(Dataset entries)
Lemma singlePosition64_initial (log : list Binary64.event) :
  Binary64.singlePosition (Binary64.mkRunState (Binary64.initialCapital options) 0 0 [] log).
Proof.
  split.
  - left. split; reflexivity.
  - intros n. cbn [Binary64.ledger]. rewrite take_nil. left. reflexivity.
Qed.

(** C2, as the code has it over binary64.  (1) After any number of bars
    [capital > 0] and [position > 0] never hold together.  (2) As long as the
    run, between the bars, always holds cash or units, exactly one of the two
    is positive, every initial part of the ledger has as many buys as sells
    or one more, and so has the ledger of the whole run, final exit included.
    (3) One iteration of the loop adds at most one trade.  (4) The final exit
    adds nothing or one sale, dated on the last bar and priced at its
    selected field. *)
Theorem single_position :
  (forall k, exists st, afterBars k = Returned st /\ Binary64.doubled st = false) /\
  ((forall k st, afterBars k = Returned st -> Binary64.funded st = true) ->
   (forall k, exists st,
       afterBars k = Returned st /\ Binary64.exactlyOne st = true /\
       forall n, Binary64.balanced (take n (Binary64.ledger st))) /\
   exists st,
     Binary64.simulate (S frames) s options marketData = Returned st /\
     forall n, Binary64.balanced (take n (Binary64.ledger st))) /\
  (forall blocksById graph entryBlocks exitBlocks i d st, exists st' new,
      Binary64.processBar (S frames) usePrice blocksById graph entryBlocks exitBlocks
        marketData i d st = Returned st' /\
      Binary64.ledger st' = (Binary64.ledger st ++ new)%list /\ (length new <= 1)%nat) /\
  (exists st st',
      afterBars (length marketData) = Returned st /\
      Binary64.simulate (S frames) s options marketData = Returned st' /\
      (Binary64.ledger st' = Binary64.ledger st \/
       exists lastDay,
         last marketData = Some lastDay /\
         Binary64.ledger st'
         = (Binary64.ledger st
            ++ [Binary64.mkTrade (Binary64.date lastDay) SELL
                  (Binary64.priceOf usePrice lastDay)])%list)).
Proof.
  assert (Hsim : forall st, afterBars (length marketData) = Returned st ->
            Binary64.simulate (S frames) s options marketData
            = Returned (Binary64.finalExit usePrice marketData st)).
  { intros st. unfold afterBars, Binary64.simulate. rewrite take_ge by lia.
    intros ->. reflexivity. }
  split; [|split; [|split]].
  - intros k.
    destruct (afterBars_invariant
                (fun st => Binary64.position st = 0 \/ Binary64.capital st = 0)
                (fun _ => True)) with (k := k) as (st & Hrun & HP).
    + intros log. left. reflexivity.
    + intros d st st' HP Htr _. exact (oneIsZero_transition usePrice d st st' HP Htr).
    + intros; exact I.
    + exists st. split; [exact Hrun | apply oneIsZero_notDoubled, HP].
  - intros Hfunded.
    assert (Hinv : forall k, exists st,
               afterBars k = Returned st /\ Binary64.singlePosition st).
    { apply (afterBars_invariant Binary64.singlePosition
               (fun st => Binary64.funded st = true)).
      - apply singlePosition64_initial.
      - intros d st st'. apply singlePosition64_transition.
      - exact Hfunded. }
    split.
    + intros k. destruct (Hinv k) as (st & Hrun & HP).
      exists st. split; [exact Hrun|]. split; [|apply HP].
      apply singlePosition64_exactlyOne; [exact HP | exact (Hfunded k st Hrun)].
    + destruct (Hinv (length marketData)) as (st & Hrun & HP).
      exists (Binary64.finalExit usePrice marketData st). split; [apply Hsim, Hrun|].
      unfold Binary64.finalExit.
      destruct (0 <? Binary64.position st) eqn:Hlong; [|apply HP].
      destruct (last marketData) as [lastDay|]; [|apply HP].
      apply singlePosition64_sell; [exact HP | apply positive_not_zero, Hlong].
  - intros blocksById graph entryBlocks exitBlocks i d st.
    destruct (processBar64_transition frames usePrice blocksById graph entryBlocks exitBlocks
                marketData i d st) as (st' & Hrun & Htr).
    exists st'. destruct Htr as [log _|mark log _ _|log|].
    + eexists [_]. split; [exact Hrun|]. split; [reflexivity | simpl; lia].
    + eexists [_]. split; [exact Hrun|]. split; [reflexivity | simpl; lia].
    + exists []. split; [exact Hrun|]. split; [simpl; rewrite app_nil_r; reflexivity | simpl; lia].
    + exists []. split; [exact Hrun|]. split; [rewrite app_nil_r; reflexivity | simpl; lia].
  - destruct (afterBars_invariant (fun _ => True) (fun _ => True))
      with (k := length marketData) as (st & Hrun & _); [done..|].
    exists st, (Binary64.finalExit usePrice marketData st).
    split; [exact Hrun|]. split; [apply Hsim, Hrun|].
    unfold Binary64.finalExit.
    destruct (0 <? Binary64.position st); [|left; reflexivity].
    destruct (last marketData) as [lastDay|]; [|left; reflexivity].
    right. exists lastDay. split; reflexivity.
Qed.

End Run64.

Lemma single_position_witness :
  (forall k st,
      Binary64.simulateBars 8 Binary64.emptyStrategy Binary64.tenThousand Binary64.fourBars
        (take k Binary64.fourBars) = Returned st ->
      Binary64.funded st = true) /\
  (forall k, exists st,
      Binary64.simulateBars 8 Binary64.emptyStrategy Binary64.tenThousand Binary64.fourBars
        (take k Binary64.fourBars) = Returned st /\
      Binary64.exactlyOne st = true /\
      forall n, Binary64.balanced (take n (Binary64.ledger st))) /\
  exists st,
    Binary64.simulate 8 Binary64.emptyStrategy Binary64.tenThousand Binary64.fourBars
    = Returned st /\
    forall n, Binary64.balanced (take n (Binary64.ledger st)).
Proof.
  assert (Hfunded : forall k st,
             Binary64.simulateBars 8 Binary64.emptyStrategy Binary64.tenThousand
               Binary64.fourBars (take k Binary64.fourBars) = Returned st ->
             Binary64.funded st = true).
  { intros k st. destruct k as [|[|[|[|k]]]]; cbn [take Binary64.fourBars];
      rewrite ?take_nil; vm_compute; intros H; injection H as <-; reflexivity. }
  split; [exact Hfunded|].
  exact (proj1 (proj2 (single_position 7 Binary64.emptyStrategy Binary64.tenThousand
                         Binary64.fourBars)) Hfunded).
Defined.

(** C2 as stated fails.  On a series of one bar the default entry buys on
    the bar and the final exit sells on the same bar: two transitions on one
    bar.  And with a positive capital and positive prices: units bought at
    1e300 and sold at 1e-300 bring proceeds that underflow to 0, so that after
    the second bar neither cash nor units are held; every later bar buys
    again, and the ledger of the run has three buys and one sale. *)
Lemma single_position_fails :
  (exists st,
      Binary64.simulate 8 Binary64.emptyStrategy Binary64.tenThousand Binary64.oneBar
      = Returned st /\
      Binary64.ledger st = [Binary64.mkTrade "2024-03-01" BUY 10;
                            Binary64.mkTrade "2024-03-01" SELL 10]) /\
  (0 <? Binary64.initialCapital Binary64.tenThousand) = true /\
  forallb (fun d => 0 <? Binary64.priceOf PriceClose d) Binary64.underflowBars = true /\
  (exists st,
      Binary64.simulateBars 8 Binary64.emptyStrategy Binary64.tenThousand
        Binary64.underflowBars (take 2 Binary64.underflowBars) = Returned st /\
      Binary64.exactlyOne st = false) /\
  (exists st,
      Binary64.simulate 8 Binary64.emptyStrategy Binary64.tenThousand Binary64.underflowBars
      = Returned st /\
      map Binary64.action (Binary64.ledger st) = [BUY; SELL; BUY; BUY] /\
      ~ Binary64.balanced (Binary64.ledger st)).
Proof.
  split; [eexists; split; [vm_compute; reflexivity | reflexivity]|].
  split; [reflexivity|]. split; [reflexivity|]. split.
  - eexists. split; [vm_compute; reflexivity | reflexivity].
  - eexists. split; [vm_compute; reflexivity|]. split; [reflexivity|].
    intros [H|H]; vm_compute in H; discriminate.
Qed.


End Doubles.

(** ** Evaluation over well-founded dependencies *)

Section Advances.

Variable rank : string -> nat.

Lemma dispatched_app (l1 l2 : list event) :
  dispatched (l1 ++ l2) = (dispatched l1 ++ dispatched l2)%list.
Proof. apply omap_app. Qed.

Lemma calls_app (fn : indicator) (l1 l2 : list event) :
  calls fn (l1 ++ l2) = (calls fn l1 ++ calls fn l2)%list.
Proof. apply omap_app. Qed.

Lemma advances_refl (bound : nat) (st : evalState) : advances rank bound st st [].
Proof.
  split; [auto|]. split; [reflexivity|]. split; [constructor|]. split; [constructor|].
  split; [|split].
  - intros k. split.
    + intros H. inversion H.
    + intros [Hnone [v Hv]]. congruence.
  - intros k H. inversion H.
  - intros fn. split; [constructor|]. intros k H. inversion H.
Qed.

Lemma advances_mono (bound bound' : nat) (st st' : evalState) (new : list event) :
  (bound <= bound')%nat -> advances rank bound st st' new -> advances rank bound' st st' new.
Proof.
  intros Hle (Hc & Ht & Hcl & Hnd & Hiff & Hrk & Hcalls).
  do 5 (split; [assumption|]). split; [|assumption].
  intros k Hk. specialize (Hrk k Hk). lia.
Qed.

Lemma advances_trans (bound : nat) (st st1 st2 : evalState) (new1 new2 : list event) :
  advances rank bound st st1 new1 -> advances rank bound st1 st2 new2 ->
  advances rank bound st st2 (new2 ++ new1).
Proof.
  intros (Hc1 & Ht1 & Hcl1 & Hnd1 & Hiff1 & Hrk1 & Hcalls1)
         (Hc2 & Ht2 & Hcl2 & Hnd2 & Hiff2 & Hrk2 & Hcalls2).
  assert (Hdisj : forall k, k ∈ dispatched new2 -> k ∉ dispatched new1).
  { intros k H2 H1. apply Hiff2 in H2 as [Hnone _]. apply Hiff1 in H1 as [_ [v Hv]].
    congruence. }
  split; [auto|]. split; [rewrite Ht2, Ht1, app_assoc; reflexivity|].
  split; [apply Forall_app; split; assumption|].
  split; [rewrite dispatched_app; apply NoDup_app; auto|].
  split; [|split].
  - intros k. rewrite dispatched_app, elem_of_app, Hiff1, Hiff2. split.
    + intros [[Hnone Hsome]|[Hnone [v Hv]]].
      * split; [|exact Hsome]. destruct (cache st !! k) eqn:E; [|reflexivity].
        apply Hc1 in E. congruence.
      * split; [exact Hnone|]. exists v. auto.
    + intros [Hnone Hsome]. destruct (cache st1 !! k) eqn:E; [right|left]; eauto.
  - intros k. rewrite dispatched_app, elem_of_app. intros [H|H]; auto.
  - intros fn. destruct (Hcalls1 fn) as [Hn1 Hin1], (Hcalls2 fn) as [Hn2 Hin2].
    rewrite calls_app, dispatched_app. split.
    + apply NoDup_app. repeat split; try assumption.
      intros k H2 H1. exact (Hdisj k (Hin2 k H2) (Hin1 k H1)).
    + intros k. rewrite !elem_of_app. intros [H|H]; auto.
Qed.

Lemma evaluates_ret {A} (bound : nat) (a : A) : evaluates rank bound (mret a).
Proof. intros st. exists a, st, []. split; [reflexivity | apply advances_refl]. Qed.

Lemma evaluates_bind {A B} (bound : nat) (m : Eval A) (f : A -> Eval B) :
  evaluates rank bound m -> (forall a, evaluates rank bound (f a)) ->
  evaluates rank bound (m ≫= f).
Proof.
  intros Hm Hf st. unfold mbind, eval_bind, bind.
  destruct (Hm st) as (a & st1 & new1 & -> & H1).
  destruct (Hf a st1) as (b & st2 & new2 & -> & H2).
  exists b, st2, (new2 ++ new1)%list. split; [reflexivity|].
  exact (advances_trans bound st st1 st2 new1 new2 H1 H2).
Qed.

Lemma advances_plain (bound : nat) (e : event) (st : evalState) :
  plain e = true -> advances rank bound st (mkEvalState (cache st) (e :: trace st)) [e].
Proof.
  intros He.
  assert (Hd : dispatched [e] = []) by (destruct e; try discriminate; reflexivity).
  assert (Hcalls : forall fn, calls fn [e] = [])
    by (intros fn; destruct e; try discriminate; reflexivity).
  split; [auto|]. split; [reflexivity|].
  split; [constructor; [destruct e; try discriminate; reflexivity | constructor]|].
  rewrite Hd. split; [constructor|]. split; [|split].
  - intros k. split.
    + intros H. inversion H.
    + simpl. intros [Hnone [v Hv]]. congruence.
  - intros k H. inversion H.
  - intros fn. rewrite Hcalls. split; [constructor|]. intros k H. inversion H.
Qed.

End Advances.

Ltac solve_leaf own :=
  let st := fresh "st" in
  intros st; eexists _, own, _;
  split; [reflexivity |
          split; [reflexivity |
                  split; [reflexivity |
                          split; [repeat constructor |
                                  split; [reflexivity |
                                          let fn := fresh "fn" in
                                          intros fn; destruct fn; simpl; auto]]]]].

▶ **Task requirements**
Look through the data above and return each line where the string "with" occurs.

▶ **Result for this task**
                (fun _ => True)) with (k := k) as (st & Hrun & HP).
      with (k := length marketData) as (st & Hrun & _); [done..|].
    bar.  And with a positive capital and positive prices: units bought at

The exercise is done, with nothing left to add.